Anodyne resides within the subconscious of a cerebral adventurer named Young, a boy who ventures into a spiritual walkabout that, though enlightening, is filled with danger. Although this 16-bit homage sprinkles its narrative with dry humor and cute gameplay, don't get it twisted: Anodyne is a nightmarish journey of the soul. Does this blend of levity and darkness create the perfect iOS souffle, or does it crumble amidst its pretension?
It's embarrassing how a visually rudimentary game can hold more themes and depth than most of today's eye catching titles, and Anodyne is living proof that dreams still live within a pixelated universe. The story's absurd yet charming conceit is that Young, in order to master his own thoughts, holds a powerful broom that can consume and dish out dust at a moment's notice. Strategically placing the dust to block deadly lasers or surreal looking creatures enables our hero to survive just a bit longer. Creatures can also be vanquished by braining them with the aforementioned weapon, and at times their death will give Young an extra life cell to boot.
A virtual joystick found on the left side of the screen moves Young from room to room, and the slim C button is used to interact with enemies or objects he encounters on his quest. The title's minor flaw lies in the joystick, which will occasionally overcompensate on your command. For example if you're moving forward to throw some dust on a laser, Young may accidentally overstep his bounds and run into a world of hurt. It's a control issue that is a grain of salt in this loving spoonful of goodness, especially since life cells aren't a rare commodity.
For Young to unlock even more doors within his mind, he must find keys and cards throughout his mission. Anodyne doesn't let gamers off easy with its puzzle based sequences, as running around in circles may be your ultimate frustration if you can't get past a boss level or find a much needed item. If you have a horrible sense of direction and ignore the maps that are provided for your journey, then many of your questions will take a long time to answer.

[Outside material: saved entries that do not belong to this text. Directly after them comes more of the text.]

(** ** Histories *)
Section Histories.
Context {S : Type} `{!IdemStore S, !IdemGuard S}.
Context (E : Env).
Implicit Types w : World S.

(** A new process on what the old one left: its own record ids, empty caches and
    queues, the durable audit file, and the store [restart] opened. *)
Definition boot (pid : string) (tick : nat) (s' : S) (h : Webhooks.state) (al : Alerts.state) w : World S :=
  mkWorld tick s' (mkAudit pid 0 false false (au_file (w_audit w)) []) h al tron0 [] 0 (w_attempts w).

Inductive history_step : World S -> World S -> Prop :=
| Served c p sanc fuel rq ip tok w :
    fst (send E c p sanc fuel rq ip tok w) <> Crash ->
    history_step w (snd (send E c p sanc fuel rq ip tok w))
| Killed c p sanc fuel rq ip tok w pid tick s' h al :    (** at any point of a request *)
    restart (w_idem (snd (send E c p sanc fuel rq ip tok w))) s' ->
    history_step w (boot pid tick s' h al (snd (send E c p sanc fuel rq ip tok w)))
| Restarted w pid tick s' h al :                         (** between requests *)
    restart (w_idem w) s' -> history_step w (boot pid tick s' h al w)
| OtherCall w w' :                                       (** any call that pays nobody *)
    same_core w w' -> history_step w w'.

Context `{!IdemGuardLaws S} (HE : sound_env E).

Lemma boot_settled pid tick s' h al w : restart (w_idem w) s' -> crashed w ->
  settled (boot pid tick s' h al w).
Proof.
  intros Hr [Ho Hl]. split; [done|]. intros a Ha Hf. simpl in *. eapply restart_held; [done|]. by apply Hl.
Qed.

Lemma history_step_settled w w' : settled w -> history_step w w' -> settled w'.
Proof.
  intros Hw Hs. destruct Hs as [c p sanc fuel rq ip tok w Hc
    | c p sanc fuel rq ip tok w pid tick s' h al Hr | w pid tick s' h al Hr | w w' Hc].
  - pose proof (send_wp E HE c p sanc fuel rq ip tok w Hw) as H. unfold wp, after in H.
    by destruct (fst (send _ _ _ _ _ _ _ _ w)).
  - pose proof (send_wp E HE c p sanc fuel rq ip tok w Hw) as H. unfold wp, after in H.
    apply boot_settled; [done|]. destruct (fst (send _ _ _ _ _ _ _ _ w)); auto using settled_crashed.
  - apply boot_settled; [done | by apply settled_crashed].
  - by eapply settled_core.
Qed.
End Histories.


(** ** A concrete service: one wallet, the SQLite store *)
Definition demo_wallet : wallet := mkWallet "main" "TMain" (Some "k").
Definition demo_pool : pool := init [demo_wallet] pool0.
Definition demo_request : SendRequest :=
  mkSendRequest "TRecipient00000000000000000000000A" (mkDec 25 (-1)) "key-1" None.
Definition demo_world : World Sqlite.store :=
  mkWorld 0 (Sqlite.mkStore "pid1" true ∅ ∅) (mkAudit "p1" 0 false false [] [])
    (Webhooks.mkState None [] []) (Alerts.mkState None "" "" [] None false "") tron0 [] 0 [].
Definition demo_send (E : Env) (w : World Sqlite.store) : outcome exn SendResponse * World Sqlite.store :=
  send E default_config demo_pool (Sanctions.mkState (Some ∅) Sanctions.FromCache None) 3 demo_request "ip" "t" w.

Lemma demo_step w : fst (demo_send sample_env w) <> Crash ->
  history_step sample_env w (snd (demo_send sample_env w)).
Proof.
  exact (Served sample_env default_config demo_pool (Sanctions.mkState (Some ∅) Sanctions.FromCache None)
           3 demo_request "ip" "t" w).
Qed.

Example demo_sends_once :
  let r1 := demo_send sample_env demo_world in
  let r2 := demo_send sample_env (snd r1) in
  (sr_status <$> (match fst r1 with Ret r => Some r | _ => None end)) = Some "broadcast" /\
  (sr_status <$> (match fst r2 with Ret r => Some r | _ => None end)) = Some "duplicate" /\
  List.length (w_attempts (snd r2)) = 1%nat.
Proof. vm_compute. done. Qed.

(** ** Functional behaviour of the handler *)

(** [sample_env] with another store, broadcast and UPDATE behaviour. *)
Definition env_with (upd : nat -> fate exn) (bcast : nat -> transfer -> outcome exn broadcast_result) : Env := {|
  env_now := env_now sample_env; env_iso := env_iso sample_env; env_hour := env_hour sample_env;
  env_sql := env_sql sample_env; env_sql_update := upd; env_disk := env_disk sample_env;
  env_hooks := env_hooks sample_env; b58decode_check := b58decode_check sample_env;
  get_contract_usdt := get_contract_usdt sample_env;
  get_account_balance := get_account_balance sample_env; balanceOf := balanceOf sample_env;
  isBlackListed := isBlackListed sample_env; get_account := get_account sample_env;
  get_contract := get_contract sample_env; get_chain_parameters := get_chain_parameters sample_env;
  encode_single := encode_single sample_env; get_estimated_energy := get_estimated_energy sample_env;
  get_account_resource := get_account_resource sample_env;
  get_latest_block_number := get_latest_block_number sample_env;
  build_and_sign := build_and_sign sample_env; broadcast := bcast;
  tronscan := tronscan sample_env; misttrack := misttrack sample_env |}.


(** C31: what protects a key is undone when the UPDATE that records the txid raises:
    with that one SQL statement failing once and everything else working, a
    request broadcasts and answers an error, and a retry with the same key
    broadcasts a second accepted transfer. *)
Theorem failed_update_pays_twice : exists (n0 : nat) (E : Env) (a b : attempt),
  (forall n, n <> n0 -> env_sql_update E n = Fine) /\ (forall n, env_sql E n = Fine) /\
  let r1 := demo_send E demo_world in
  let r2 := demo_send E (snd r1) in
  (exists e, fst r1 = Raise e) /\ (exists r, fst r2 = Ret r /\ sr_status r = "broadcast") /\
  w_attempts (snd r2) = [a; b] /\ at_key a = at_key b /\ at_tx a = at_tx b /\
  refused a = false /\ refused b = false.
Proof.
  exists 22%nat, (env_with (fun n => if (n =? 22)%nat then Fails (EOther "OperationalError" "database is locked")
                               else Fine) (broadcast sample_env)).
  eexists _, _. split; [|split; [done|]].
  { intros n Hn. simpl. by destruct (Nat.eqb_spec n 22). }
  cbv zeta. split_and!.
  - eexists. vm_compute. reflexivity.
  - eexists. split; vm_compute; reflexivity.
  - vm_compute. reflexivity.
  - reflexivity.
  - reflexivity.
  - reflexivity.
  - reflexivity.
Qed.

Although it has taken me quite a bit of time to figure a few important Anodyne puzzles out, here's one piece of advice you need to follow; and don't worry, it's not a spoiler. Make sure you obliterate everything in a given room with your broom. Their death may lead to the opening of a gate, which will lead to another puzzle and possibly to another dimension. There are a few dialogue sequences laced with humor along the way, especially if you try to interact with statues, but the words that continue to stick with me rest within my first boss encounter. As I essentially swept him into seeming oblivion, he had these prophetic words to offer.
To have an enemy offer words that, upon one's interpretation, is either a threat or a form of encouragement, exemplifies Anodyne's deliciously surreal tone. The first rate score, which could have been lifted off a Twin Peaks episode, only adds to its seductive pool of dread. With such a foreboding and suffocating tone, a bit of humor actually works now and again. Do a couple of jokes amidst the darkness blend into a mouth watering gulp of gumbo? You betcha.
With a quest filled with death at every turn, unlocking life's innermost mysteries is an understandably daunting and oftentimes discouraging experience. For Young to remain strong, he must understand the tragic inevitability of it all. Edgar Allan Poe once wrote that, "All that we see or seem, is but a dream within a dream." We may never escape our own nightmares, but why not pick up a broom, dust off the cobwebs, and give it the old college try? Young is determined to open the door into another dimension, and following in his 16-bit footsteps isn't such a bad idea.